I'm partial to the 44 magnum...Do you feel lucky punk?

Dirty Harry


----------



## ezbite (May 25, 2006)

proper shot placement with a .44 will kill any whitetail alive. put it in the breadbox:!


----------



## BassBlaster (Jun 8, 2006)

Thanks for the opinions. I think I am leaning toward the Ruger .44 Mag, it looks so awesome with that 9 1/2" barrel. I think whatever I decide to get I will just spend time at the range shooting open sites before I decide if I want a scope or not. I dont typically like scopes except for on muzzle loaders.
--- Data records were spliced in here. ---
(** [build_split_job_payload] (mous_split.py 113-210): it only reads the
    database; the payload and the [outputvis] list. *)
Definition build_split_job_payload (mous_id platform_db_path : pystr) (calibrated_products : pyval)
  (mous_dir splits_dir : pystr) (d : db) : res (pyval * list pyval) :=
  let? spws := get_mous_spw_mapping rt mous_id d in
  match spws with
  | [] => Err (RuntimeError (py "No targets found for " ++ mous_id ++ py "."))
  | _ :: _ =>
      let? preferred_datacolumn :=
        get_pipeline_state_record_column_value rt mous_id (py "preferred_datacolumn") d in
      let? data_column := match preferred_datacolumn with
                          | PNone => Ok (py "data")
                          | v => pstr v
                          end in
      let? cps := py_iter calibrated_products in
      let? keys := map_res (fun kv => pstr (sql_to_py (fst kv))) spws in
      let spw_str := join [44] keys in
      let? tasks := map_res (fun cp => split_entry cp splits_dir spw_str data_column) cps in
      let payload := PDict [(PStr (py "mous_id"), PStr mous_id);
                            (PStr (py "db_path"), PStr platform_db_path);
                            (PStr (py "mous_dir"), PStr mous_dir);
                            (PStr (py "tasks"), PList tasks)] in
      let? outs := map_res (fun t => getitem_str t (py "outputvis")) tasks in
      Ok (payload, outs)
  end.

(** [launch_split_headless_session] (mous_split.py 318-377), one attempt *)
Definition launch_split_headless_session (mous_id db_path job_name img run_path terminal driver
  logfile json_payload_path : pystr) (a : nat) : M pyval :=
  headless_session a job_name img run_path
    (sp [mous_id; db_path; terminal; driver; logfile; json_payload_path]).

(** [launch_split_job_task] (mous_split.py 237-315) *)
Definition launch_split_job_task (mous_id db_path mous_dir img json_payload_path : pystr) : M pyval :=
  let job_name := py "casa-" ++ env_strftime ev (py "%Y%m%d-%H%M") ++ py "-splits" in
  let casa_logfile_name := py "casa-" ++ env_strftime ev (py "%Y%m%d-%H%M%S") ++ py "-splits.log" in
  let casa_logfile_path := path_div_s (path_of_str mous_dir) casa_logfile_name in
  dir_id <- lift (to_dir_mous_id mous_id) ;;
  let terminal := path_div_s (path_of_str mous_dir) (dir_id ++ py "_splits_terminal") in
  let run_path := script_path [py "splits"; py "run_split.sh"] in
  let driver := script_path [py "casa_driver.py"] in
  job_id <- with_retries 2 O 30 (launch_split_headless_session mous_id db_path job_name img run_path
              (path_str terminal) driver (path_str casa_logfile_path) json_payload_path) ;;
  lift (getitem_0 job_id).
(** X16, witness: the vector mode with a library that exports nothing. *)
Lemma missing_symbol_falls_back_witness :
  dispatch "./binary_playground" (set_use_lib true (set_mode "vector" default_config))
    (Some (dylib_name, empty_library))
  = (vector_trace ++ [Dlclose dylib_name], Some 0).
Proof.
  apply (missing_symbol_falls_back "./binary_playground"
           (set_use_lib true (set_mode "vector" default_config)) dylib_name empty_library).
  unfold lacks_symbol. simpl. auto.
Defined.

Lemma load_library_loaded (env : dl_env) (u : bool) (t : list event) (libname : string)
    (l : library) :
  load_library env u = (t, Some (Some (libname, l))) ->
  u = true /\ dlopen env libname = Some l /\
  ((libname = dylib_name /\ t = [Dlopen dylib_name true]) \/
   (libname = so_name /\ dlopen env dylib_name = None /\
    t = [Dlopen dylib_name false; Dlopen so_name true])).
Proof.
  unfold load_library. intros H. destruct u; [|discriminate H].
  destruct (dlopen env dylib_name) as [l1|] eqn:D.
  - injection H as <- <- <-. auto.
  - destruct (dlopen env so_name) as [l2|] eqn:S; [|discriminate H].
    injection H as <- <- <-. split; [done|]. split; [done|]. right. auto.
Qed.

(** X23. In the scalar mode, when the library that was opened exports
    [sum_scalars], the line printed shows the three inputs and what the
    library's function returns for them; the built-in function is not
    consulted, and the library is closed before [main] returns 0. *)
Theorem library_sum_scalars_used (prog : string) (args : list string) (env : dl_env)
    (cfg : config) (t1 t2 : list event) (libname : string) (l : library)
    (f : binary32 -> binary32 -> binary32 -> binary32) :
  parse_options prog (getopt_long prog args optstring long_options) default_config
    = (t1, Parsed cfg) ->
  mode cfg = "scalar" ->
  load_library env (use_lib cfg) = (t2, Some (Some (libname, l))) ->
  lib_sum_scalars l = Some f ->
  main prog args env
  = (t2 ++ [Call "sum_scalars" true;
            Stdout (scalar_report (a cfg) (b cfg) (c cfg) (f (a cfg) (b cfg) (c cfg)));
            Dlclose libname],
     Some 0).
Proof.
  intros Hparse Hmode Hload Hf.
  rewrite (main_after_options _ _ _ _ _ Hparse). unfold after_options. rewrite Hload.
  apply load_library_loaded in Hload as (Hu & _ & _).
  unfold dispatch. rewrite Hmode. simpl.
  unfold run_scalar, resolved. rewrite Hu, Hf. reflexivity.
Qed.
(* ===== verification/Runtime.v ===== *)
(** * Runtime, transport and provider taxonomy; the error type

    Models [inference-core/src/runtime.rs] (kinds, classification,
    [RuntimeConfig], circuit-breaker configuration, millisecond codec) and
    [inference-core/src/error.rs] ([InferenceError], its classification, its
    [Display] text and the millisecond codec of [retry_after]).  JSON values
    are opaque: the code carries [serde_json::Value] without inspecting it. *)
From S2P Require Import Prelude.

(** ** Kinds (runtime.rs) *)

Inductive RuntimeKind : Type :=
  | RK_Vllm | RK_TensorRt | RK_Ort | RK_Candle | RK_Cudarc | RK_MistralRs
  | RK_Python (name : string)
  | RK_OpenAi | RK_Anthropic | RK_Gemini | RK_LiteLlm
  | RK_SpeechToText | RK_TextToSpeech | RK_RealtimeSpeech | RK_Audio2Face
  | RK_Custom (name : string).

Definition is_remote (k : RuntimeKind) : bool :=
  match k with
  | RK_OpenAi | RK_Anthropic | RK_Gemini | RK_LiteLlm => true
  | _ => false
  end.
Definition is_local (k : RuntimeKind) : bool := negb (is_remote k).
Definition is_audio (k : RuntimeKind) : bool :=
  match k with
  | RK_SpeechToText | RK_TextToSpeech | RK_RealtimeSpeech | RK_Audio2Face => true
  | _ => false
  end.

Inductive ProviderKind : Type :=
  | PK_OpenAi | PK_Anthropic | PK_Gemini | PK_LiteLlm
  | PK_Deepgram | PK_AssemblyAi | PK_ElevenLabs | PK_NvidiaA2F
  | PK_Custom (name : string).

Inductive TransportKind : Type :=
  | TK_LocalGpu
  | TK_LocalCpu
  | TK_RemoteNetwork (provider : ProviderKind)
  | TK_UnknownTransport.

#[global] Instance RuntimeKind_eq_dec : EqDecision RuntimeKind.
Proof. solve_decision. Defined.
#[global] Instance ProviderKind_eq_dec : EqDecision ProviderKind.
Proof. solve_decision. Defined.
#[global] Instance TransportKind_eq_dec : EqDecision TransportKind.
Proof. solve_decision. Defined.

(** [impl From<&RuntimeKind> for TransportKind]. *)
Definition transport_of_runtime (k : RuntimeKind) : TransportKind :=
  match k with
  | RK_OpenAi => TK_RemoteNetwork PK_OpenAi
  | RK_Anthropic => TK_RemoteNetwork PK_Anthropic
  | RK_Gemini => TK_RemoteNetwork PK_Gemini
  | RK_LiteLlm => TK_RemoteNetwork PK_LiteLlm
  | RK_Vllm | RK_TensorRt | RK_Ort | RK_Candle | RK_Cudarc | RK_MistralRs => TK_LocalGpu
  | RK_Python _ => TK_LocalGpu
  | RK_SpeechToText | RK_TextToSpeech | RK_RealtimeSpeech | RK_Audio2Face =>
      TK_UnknownTransport
  | RK_Custom _ => TK_UnknownTransport
  end.

(** ** Runtime configuration (runtime.rs) *)

Section runtime_config.
Context {Json : Type}.

Inductive RuntimeConfig : Type :=
  | RC_Vllm (v : Json) | RC_TensorRt (v : Json) | RC_Ort (v : Json)
  | RC_Candle (v : Json) | RC_Cudarc (v : Json) | RC_MistralRs (v : Json)
  | RC_OpenAi (v : Json) | RC_Anthropic (v : Json) | RC_Gemini (v : Json)
  | RC_LiteLlm (v : Json) | RC_SpeechToText (v : Json) | RC_TextToSpeech (v : Json)
  | RC_RealtimeSpeech (v : Json) | RC_Audio2Face (v : Json)
  | RC_Custom (kind : string) (config : Json).

Definition runtime_kind (c : RuntimeConfig) : RuntimeKind :=
  match c with
  | RC_Vllm _ => RK_Vllm
  | RC_TensorRt _ => RK_TensorRt
  | RC_Ort _ => RK_Ort
  | RC_Candle _ => RK_Candle
  | RC_Cudarc _ => RK_Cudarc
  | RC_MistralRs _ => RK_MistralRs
  | RC_OpenAi _ => RK_OpenAi
  | RC_Anthropic _ => RK_Anthropic
  | RC_Gemini _ => RK_Gemini
  | RC_LiteLlm _ => RK_LiteLlm
  | RC_SpeechToText _ => RK_SpeechToText
  | RC_TextToSpeech _ => RK_TextToSpeech
  | RC_RealtimeSpeech _ => RK_RealtimeSpeech
  | RC_Audio2Face _ => RK_Audio2Face
  | RC_Custom kind _ => RK_Custom kind
  end.
Definition config_transport_kind (c : RuntimeConfig) : TransportKind :=
  transport_of_runtime (runtime_kind c).
End runtime_config.
Arguments RuntimeConfig Json : clear implicits.

Record CircuitBreakerConfig : Type := {
  failure_threshold : Z;
  open_duration : Duration;
  half_open_max_probes : Z
}.
Definition CircuitBreakerConfig_default : CircuitBreakerConfig := {|
  failure_threshold := 10;
  open_duration := from_secs 30;
  half_open_max_probes := 1
|}.

Inductive JitterKind : Type := Jitter_None | Jitter_Equal | Jitter_Full.
#[global] Instance JitterKind_eq_dec : EqDecision JitterKind.
Proof. solve_decision. Defined.

(** [humantime_serde_ms]: a duration travels as a [u64] of milliseconds. *)
Definition duration_serialize (d : Duration) : Z := wrap_u64 (as_millis d).
Definition duration_deserialize (ms : Z) : Duration := from_millis ms.

(** ** [InferenceError] (error.rs) *)

Inductive InferenceError : Type :=
  | RateLimited (provider : ProviderKind) (retry_after : option Duration)
  | CircuitOpen (provider : ProviderKind) (opened_at_unix_ms retry_at_unix_ms : Z)
  | ContentFiltered (reason : string)
  | ContextLengthExceeded (tokens max_tokens : Z)
  | BadRequest (message : string)
  | Unauthorized (message : string)
  | Forbidden (message : string)
  | Backpressure (msg : string)
  | BudgetExceeded (deployment : string)
  | NetworkError (msg : string)
  | ServerError (status : Z) (body : option string)
  | Timeout (elapsed_ms : Z)
  | CudaContextPoisoned (msg : string)
  | Unsupported (method : string) (runtime : RuntimeKind)
  | UnsupportedAudioFormat (message : string)
  | RealtimeClosed (reason : string)
  | Internal (msg : string).
#[global] Instance InferenceError_eq_dec : EqDecision InferenceError.
Proof. solve_decision. Defined.

Abbreviation InferenceResult := (result InferenceError).

Definition is_retryable (e : InferenceError) : bool :=
  match e with
  | RateLimited _ _ | ServerError _ _ | Timeout _ | NetworkError _ => true
  | _ => false
  end.
Definition counts_as_circuit_failure (e : InferenceError) : bool :=
  match e with
  | ServerError _ _ | Timeout _ | NetworkError _ => true
  | _ => false
  end.

(** [duration_opt_ms] of error.rs. *)
Definition duration_opt_serialize (d : option Duration) : option Z :=
  (λ x, wrap_u64 (as_millis x)) <$> d.
Definition duration_opt_deserialize (o : option Z) : option Duration :=
  from_millis <$> o.

(** ** [Display] of the errors (the [#[error(...)]] attributes) *)

Definition debug_RuntimeKind (k : RuntimeKind) : string :=
  match k with
  | RK_Vllm => "Vllm" | RK_TensorRt => "TensorRt" | RK_Ort => "Ort"
  | RK_Candle => "Candle" | RK_Cudarc => "Cudarc" | RK_MistralRs => "MistralRs"
  | RK_Python s => "Python(" +:+ debug_str s +:+ ")"
  | RK_OpenAi => "OpenAi" | RK_Anthropic => "Anthropic" | RK_Gemini => "Gemini"
  | RK_LiteLlm => "LiteLlm" | RK_SpeechToText => "SpeechToText"
  | RK_TextToSpeech => "TextToSpeech" | RK_RealtimeSpeech => "RealtimeSpeech"
  | RK_Audio2Face => "Audio2Face"
  | RK_Custom s => "Custom(" +:+ debug_str s +:+ ")"
  end.
Definition debug_ProviderKind (k : ProviderKind) : string :=
  match k with
  | PK_OpenAi => "OpenAi" | PK_Anthropic => "Anthropic" | PK_Gemini => "Gemini"
  | PK_LiteLlm => "LiteLlm" | PK_Deepgram => "Deepgram" | PK_AssemblyAi => "AssemblyAi"
  | PK_ElevenLabs => "ElevenLabs" | PK_NvidiaA2F => "NvidiaA2F"
  | PK_Custom s => "Custom(" +:+ debug_str s +:+ ")"
  end.

(** The text of every variant; [debug_duration] is the standard library's
    [<Duration as Debug>], which only [RateLimited] uses. *)
Definition error_to_string (debug_duration : Duration → string) (e : InferenceError) : string :=
  match e with
  | RateLimited _ ra => "rate-limited (retry after " +:+ debug_option debug_duration ra +:+ ")"
  | CircuitOpen p o r =>
      "circuit open for " +:+ debug_ProviderKind p +:+ " until " +:+ pretty r +:+
      " (opened at " +:+ pretty o +:+ ")"
  | ContentFiltered reason => "content filtered: " +:+ reason
  | ContextLengthExceeded t m =>
      "context length exceeded (" +:+ pretty t +:+ " > " +:+ pretty m +:+ ")"
  | BadRequest m => "bad request: " +:+ m
  | Unauthorized m => "unauthorized: " +:+ m
  | Forbidden m => "forbidden: " +:+ m
  | Backpressure m => "backpressure: " +:+ m
  | BudgetExceeded d => "budget exceeded for `" +:+ d +:+ "`"
  | NetworkError m => "network error: " +:+ m
  | ServerError s _ => "server error: " +:+ pretty s
  | Timeout ms => "timeout after " +:+ pretty ms +:+ "ms"
  | CudaContextPoisoned m => "CUDA context poisoned: " +:+ m
  | Unsupported m r => m +:+ " is unsupported by runtime " +:+ debug_RuntimeKind r
  | UnsupportedAudioFormat m => "unsupported audio format: " +:+ m
  | RealtimeClosed r => "realtime session closed: " +:+ r
  | Internal m => "internal: " +:+ m
  end.

(** ** Lemmas *)

Lemma circuit_failure_retryable e :
  counts_as_circuit_failure e = true → is_retryable e = true.
Proof. by destruct e. Qed.
#[export] Hint Resolve circuit_failure_retryable : rust.

Lemma transport_remote_iff k :
  (∃ p, transport_of_runtime k = TK_RemoteNetwork p) ↔ is_remote k = true.
Proof. split; [intros [? H]; by destruct k | destruct k; naive_solver]. Qed.

Lemma duration_roundtrip_ms ms :
  is_u 64 ms → duration_serialize (duration_deserialize ms) = ms.
Proof.
  intros H. unfold duration_serialize, duration_deserialize.
  autorewrite with rust. by apply wrap_id.
Qed.
Lemma duration_roundtrip d :
  0 ≤ d → as_millis d < 2 ^ 64 → d `mod` ns_per_ms = 0 →
  duration_deserialize (duration_serialize d) = d.
Proof.
  intros Hd Hlt Hmod. unfold duration_serialize, duration_deserialize.
  rewrite wrap_id; [|unfold is_u, as_millis, ns_per_ms in *; split; [apply Z.div_pos|]; lia].
  unfold as_millis, from_millis. unfold ns_per_ms in *.
  pose proof (Z.div_mod d 1000000). lia.
Qed.
(* ===== verification/Tokens.v ===== *)
(** * Batches, token chunks, accumulation, cost split

    Models [inference-core/src/batch.rs], [tokens.rs] and [cost.rs].  A tool-call
    delta is a JSON value the runtime carries without inspecting it. *)
From Stdlib Require Import SpecFloat.
From S2P Require Import Prelude F64.

(** ** Request batch (batch.rs) *)

Inductive Role : Type := Role_System | Role_User | Role_Assistant | Role_Tool.
#[global] Instance Role_eq_dec : EqDecision Role.
Proof. solve_decision. Defined.

Inductive ContentPart : Type :=
  | CP_Text (text : string)
  | CP_ImageBase64 (mime data : string)
  | CP_ImageUrl (url : string).

Inductive MessageContent : Type :=
  | MC_Text (text : string)
  | MC_Parts (parts : list ContentPart).

Record Message : Type := { role : Role; content : MessageContent }.

(** [f32] values are carried, never computed with, at this layer. *)
Record SamplingParams : Type := {
  temperature : option spec_float;
  top_p : option spec_float;
  top_k : option Z;
  max_tokens : option Z;
  stop : list string;
  presence_penalty : option spec_float;
  frequency_penalty : option spec_float;
  seed : option Z
}.
Definition SamplingParams_default : SamplingParams := {|
  temperature := None; top_p := None; top_k := None; max_tokens := None; stop := [];
  presence_penalty := None; frequency_penalty := None; seed := None
|}.

Record ExecuteBatch : Type := {
  request_id : string;
  model : string;
  messages : list Message;
  sampling : SamplingParams;
  stream : bool;
  estimated_tokens_field : Z
}.
(** [ExecuteBatch::estimated_tokens]. *)
Definition estimated_tokens (b : ExecuteBatch) : Z := Z.max (estimated_tokens_field b) 1.

(** ** Token chunks and the per-request accumulator (tokens.rs) *)

Inductive FinishReason : Type :=
  | Fin_Stop | Fin_Length | Fin_ToolCalls | Fin_ContentFilter | Fin_Error.
#[global] Instance FinishReason_eq_dec : EqDecision FinishReason.
Proof. solve_decision. Defined.

Record TokenUsage : Type := {
  input_tokens : Z;
  output_tokens : Z;
  reasoning_tokens : Z;
  cached_tokens : Z
}.
Definition TokenUsage_default : TokenUsage :=
  {| input_tokens := 0; output_tokens := 0; reasoning_tokens := 0; cached_tokens := 0 |}.
(** [TokenUsage::add]: four wrapping [u32] additions (release profile). *)
Definition usage_add (u o : TokenUsage) : TokenUsage := {|
  input_tokens := wrap_u32 (input_tokens u + input_tokens o);
  output_tokens := wrap_u32 (output_tokens u + output_tokens o);
  reasoning_tokens := wrap_u32 (reasoning_tokens u + reasoning_tokens o);
  cached_tokens := wrap_u32 (cached_tokens u + cached_tokens o)
|}.

Record Tokens : Type := {
  t_request_id : string;
  t_text : string;
  t_usage : TokenUsage;
  t_finish_reason : option FinishReason
}.
Definition Tokens_default : Tokens := {|
  t_request_id := ""; t_text := ""; t_usage := TokenUsage_default; t_finish_reason := None
|}.

Section chunks.
Context {Json : Type}.

Record TokenChunk : Type := {
  c_request_id : string;
  text_delta : string;
  tool_call_delta : option Json;
  usage : option TokenUsage;
  finish_reason : option FinishReason
}.

Definition tokens_append (t : Tokens) (c : TokenChunk) : Tokens := {|
  t_request_id := t_request_id t;
  t_text := t_text t +:+ text_delta c;
  t_usage := match usage c with Some u => usage_add (t_usage t) u | None => t_usage t end;
  t_finish_reason :=
    match finish_reason c with Some r => Some r | None => t_finish_reason t end
|}.

(** ** Lemmas *)

Definition tokens_of (t : Tokens) (cs : list TokenChunk) : Tokens := foldl tokens_append t cs.

Definition usages (cs : list TokenChunk) : list TokenUsage := omap usage cs.
Definition concat_text (cs : list TokenChunk) : string :=
  foldr (λ c s, text_delta c +:+ s) "" cs.
Definition sum_u32 (f : TokenUsage → Z) (cs : list TokenChunk) : Z :=
  foldr (λ u s, f u + s) 0 (usages cs).

Lemma concat_text_app l1 l2 : concat_text (l1 ++ l2) = concat_text l1 +:+ concat_text l2.
Proof.
  induction l1 as [|c l1 IH]; [done|].
  change (text_delta c +:+ concat_text (l1 ++ l2) = (text_delta c +:+ concat_text l1) +:+ concat_text l2).
  by rewrite IH, string_app_assoc.
Qed.
Lemma tokens_of_text t cs : t_text (tokens_of t cs) = t_text t +:+ concat_text cs.
Proof.
  unfold tokens_of. revert t. induction cs as [|c cs IH]; intros t; simpl.
  - by rewrite string_app_nil_r.
  - rewrite IH. simpl. by rewrite string_app_assoc.
Qed.
Lemma tokens_of_id t cs : t_request_id (tokens_of t cs) = t_request_id t.
Proof.
  unfold tokens_of. revert t. induction cs as [|c cs IH]; intros t; [done|].
  simpl. by rewrite IH.
Qed.
Lemma tokens_of_finish t cs :
  t_finish_reason (tokens_of t cs) =
    match list.last (omap finish_reason cs) with Some r => Some r | None => t_finish_reason t end.
Proof.
  unfold tokens_of. revert t. induction cs as [|c cs IH]; intros t; simpl; [done|].
  rewrite IH. simpl. destruct (finish_reason c); simpl; [|done].
  rewrite last_cons. by destruct (list.last _).
Qed.

(** The accumulated usage of one field is the sum of the reported ones modulo
    [2^32]; [f] ranges over the four fields. *)
Lemma tokens_of_usage f t cs :
  (∀ u o, f (usage_add u o) = wrap_u32 (f u + f o)) →
  wrap_u32 (f (t_usage t)) = f (t_usage t) →
  f (t_usage (tokens_of t cs)) = wrap_u32 (f (t_usage t) + sum_u32 f cs).
Proof.
  intros Hf. unfold tokens_of, sum_u32, usages.
  revert t. induction cs as [|c cs IH]; intros t Ht; simpl; [by rewrite Z.add_0_r|].
  rewrite IH; simpl; destruct (usage c) as [u|] eqn:E; simpl; [|done| |done]; rewrite Hf.
  - unfold wrap. rewrite Zplus_mod_idemp_l, Z.add_assoc. done.
  - unfold wrap. by rewrite Zmod_mod.
Qed.
End chunks.
Arguments TokenChunk Json : clear implicits.

(** ** Cost split (cost.rs) *)

Record CostEstimate : Type := {
  usd : f64;
  ce_input_tokens : Z;
  output_tokens_max : Z
}.
Definition from_rates (input_per_mtok_usd output_per_mtok_usd : f64) (b : ExecuteBatch) : CostEstimate :=
  let in_t := estimated_tokens b in
  let in_share := f64_to_u 32 (f64_mul (f64_of_Z in_t) (f64_lit 8 10)) in
  let out_share := wrap_u32 (in_t - in_share) in
  let usd :=
    f64_add
      (f64_div (f64_mul (f64_of_Z in_share) input_per_mtok_usd) (f64_of_Z 1000000))
      (f64_div (f64_mul (f64_of_Z out_share) output_per_mtok_usd) (f64_of_Z 1000000)) in
  {| usd := usd; ce_input_tokens := in_share; output_tokens_max := out_share |}.

(** A share [n * r] with [0 <= r <= 1] of an integer never exceeds it. *)
Lemma share_le w n r :
  0 ≤ w → 0 < n ≤ 2 ^ 53 → f64_le_pos r 1 0 →
  (∀ m e, r = S754_finite false m e → e ≤ 0) →
  0 ≤ f64_to_u w (f64_mul (f64_of_Z n) r) ≤ n.
Proof.
  intros Hw Hn Hr Hr0. split; [by apply f64_to_u_nonneg|].
  destruct (f64_of_Z_exact n Hn) as (m & e & -> & Hc & Hv).
  apply (f64_to_u_le _ _ (Zpos m) e); [done|lia|by rewrite Hv|].
  apply f64_mul_le_pos; [|done..].
  destruct Hc as (_ & He & ?). split; [lia|done].
Qed.

(** Accumulation loses nothing: appending a stream of chunks to a fresh
    accumulator gives the concatenation of their text deltas in order, the last
    finish reason reported, and in each usage field the sum of the reported
    usages modulo 2^32; the request id is untouched. *)
Theorem tokens_accumulate {Json} (t : Tokens) (cs : list (TokenChunk Json)) :
  t_text t = "" → t_usage t = TokenUsage_default → t_finish_reason t = None →
  let t' := foldl tokens_append t cs in
  t_text t' = concat_text cs ∧ t_request_id t' = t_request_id t ∧
  t_finish_reason t' = list.last (omap finish_reason cs) ∧
  input_tokens (t_usage t') = wrap_u32 (sum_u32 input_tokens cs) ∧
  output_tokens (t_usage t') = wrap_u32 (sum_u32 output_tokens cs) ∧
  reasoning_tokens (t_usage t') = wrap_u32 (sum_u32 reasoning_tokens cs) ∧
  cached_tokens (t_usage t') = wrap_u32 (sum_u32 cached_tokens cs).
Proof.
  intros Ht Hu Hf. cbv zeta. fold (tokens_of t cs).
  rewrite tokens_of_text, tokens_of_id, tokens_of_finish, Ht, Hf.
  rewrite !tokens_of_usage by (done || by rewrite Hu). rewrite Hu. cbn.
  split_and!; try done. by destruct (list.last _).
Qed.

(** The 80/20 cost split never underflows: for every token estimate a [u32]
    can hold, the truncated float share reserved for input is at most the
    estimate, so the two reserved budgets add up to it exactly. *)
Theorem cost_split_exact (input_rate output_rate : f64) (b : ExecuteBatch) :
  is_u 32 (estimated_tokens_field b) →
  let c := from_rates input_rate output_rate b in
  0 ≤ ce_input_tokens c ≤ estimated_tokens b ∧ 0 ≤ output_tokens_max c ∧
  ce_input_tokens c + output_tokens_max c = estimated_tokens b.
Proof.
  intros Hb. cbv zeta. unfold from_rates. cbn [ce_input_tokens output_tokens_max].
  assert (0 < estimated_tokens b < 2 ^ 32) as Hn by (unfold estimated_tokens, is_u in *; lia).
  pose proof (share_le 32 (estimated_tokens b) (f64_lit 8 10)) as Hs.
  destruct Hs as [H0 H1]; [lia|lia|vm_compute; repeat split; discriminate| |].
  - intros m e H. vm_compute in H. simplify_eq. done.
  - rewrite wrap_id by (unfold is_u; lia). lia.
Qed.

Definition example_chunks : list (TokenChunk unit) := [
  {| c_request_id := "r"; text_delta := "Hel"; tool_call_delta := None; usage := None;
     finish_reason := None |};
  {| c_request_id := "r"; text_delta := "lo"; tool_call_delta := None;
     usage := Some {| input_tokens := 3; output_tokens := 2; reasoning_tokens := 0; cached_tokens := 0 |};
     finish_reason := Some Fin_Stop |}].
Lemma tokens_accumulate_witness :
  t_text (foldl tokens_append Tokens_default example_chunks) = "Hello" ∧
  t_finish_reason (foldl tokens_append Tokens_default example_chunks) = Some Fin_Stop.
Proof.
  destruct (tokens_accumulate Tokens_default example_chunks eq_refl eq_refl eq_refl)
    as (-> & _ & -> & _). split; reflexivity.
Defined.
Lemma cost_split_exact_witness :
  let b := {| request_id := "r"; model := "m"; messages := []; sampling := SamplingParams_default;
              stream := false; estimated_tokens_field := 100 |} in
  is_u 32 100 ∧ ce_input_tokens (from_rates (f64_of_Z 1) (f64_of_Z 1) b) = 80 ∧
  output_tokens_max (from_rates (f64_of_Z 1) (f64_of_Z 1) b) = 20.
Proof.
  intros b. assert (is_u 32 100) as H by done. split; [done|].
  assert (ce_input_tokens (from_rates (f64_of_Z 1) (f64_of_Z 1) b) = 80) as E by (vm_compute; reflexivity).
  split; [exact E|].
  destruct (cost_split_exact (f64_of_Z 1) (f64_of_Z 1) b H) as (_ & _ & Hs).
  rewrite E in Hs. change (estimated_tokens b) with 100 in Hs. lia.
Defined.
I shoot open sites on my 870 and it is deadly accurate out past 100 yards. I know my range with a handgun is more limited but in my years of hunting I have only taken one deer over 50 yards. Thanks for all the input!!


----------



## littleking (Jun 25, 2005)

375 win... great ballistics 

frame shoots one out of an encore barrel


----------



## Smallmouth Crazy (Apr 4, 2006)

I thought about a Encore or a Contender.. but I think he wants to stick to a wheelgun.


----------



## Guest (Nov 11, 2008)

44 mag super red hawk is what I use. It came with 1 inch rings and the frame was alread set up for these rings. I use 300 grain jacketed hollow points from Black Hills ammunation. The most a deer ran from me was about 60 yards because i clipped a branch. I put a red dot on it and I can shoot a 4 inch group at 100 yards but I still will not take take that shot, place I hunt they get closer. Hope this helps.


----------



## BassBlaster (Jun 8, 2006)

Thanks again. I think I have made my decision. Based on my own personal research and the opinions of ogfers and some others I talked too, I am going to go with the Ruger Super Red Hawk .44 Mag with the 9 1/2" barrel. Thanks again guys and I'll report back after the purchase and let you all know what I think of it!!


----------



## Smallmouth Crazy (Apr 4, 2006)

FYI I was just up at Vances this afternoon and they had a couple Super Redhawks up there, one new one used, both were 7 1/2" barrels though, after this deer season you might be able to talk them down on the used one, truth be known they would more than likely deal on both of them but you might get a little more play on the used one.


----------



## Lazy Eye (Jan 27, 2005)

A few years back I shot a buck with a Colt Anaconda 44 mag 8 3/8 Barrol scoped in SS was a beautiful piece----I had it bore sighted at Gander Mountain----Took the buck at 80 paces, I was using 240 grain Hornady hollow points. The bullets are somewhat serrated at the ends any ways hit the deer in the shoulder fragments of it went into the spine some through the lung and some out the front of the deer into the opposite leg----Needless to say it the deer dropped like a box of rocks-----I couldnt believe the devestion in this load at that range.


----------



## noodle8177 (Sep 24, 2007)

My dad uses a ruger Redhawk and he has it scoped. He reloades his own shells and i saw him shoot a buck with the gun at over 200 yards. Hit the deer in the sholders and droped it like a rock. I use a 12 guage and was thinking about buying one but i am not all that accurate with one. He used to shoot pop bottle caps at 80 to 100 yards with the scope on it. They are very accurat and pack a good nock down punch. Hope this helps!!


----------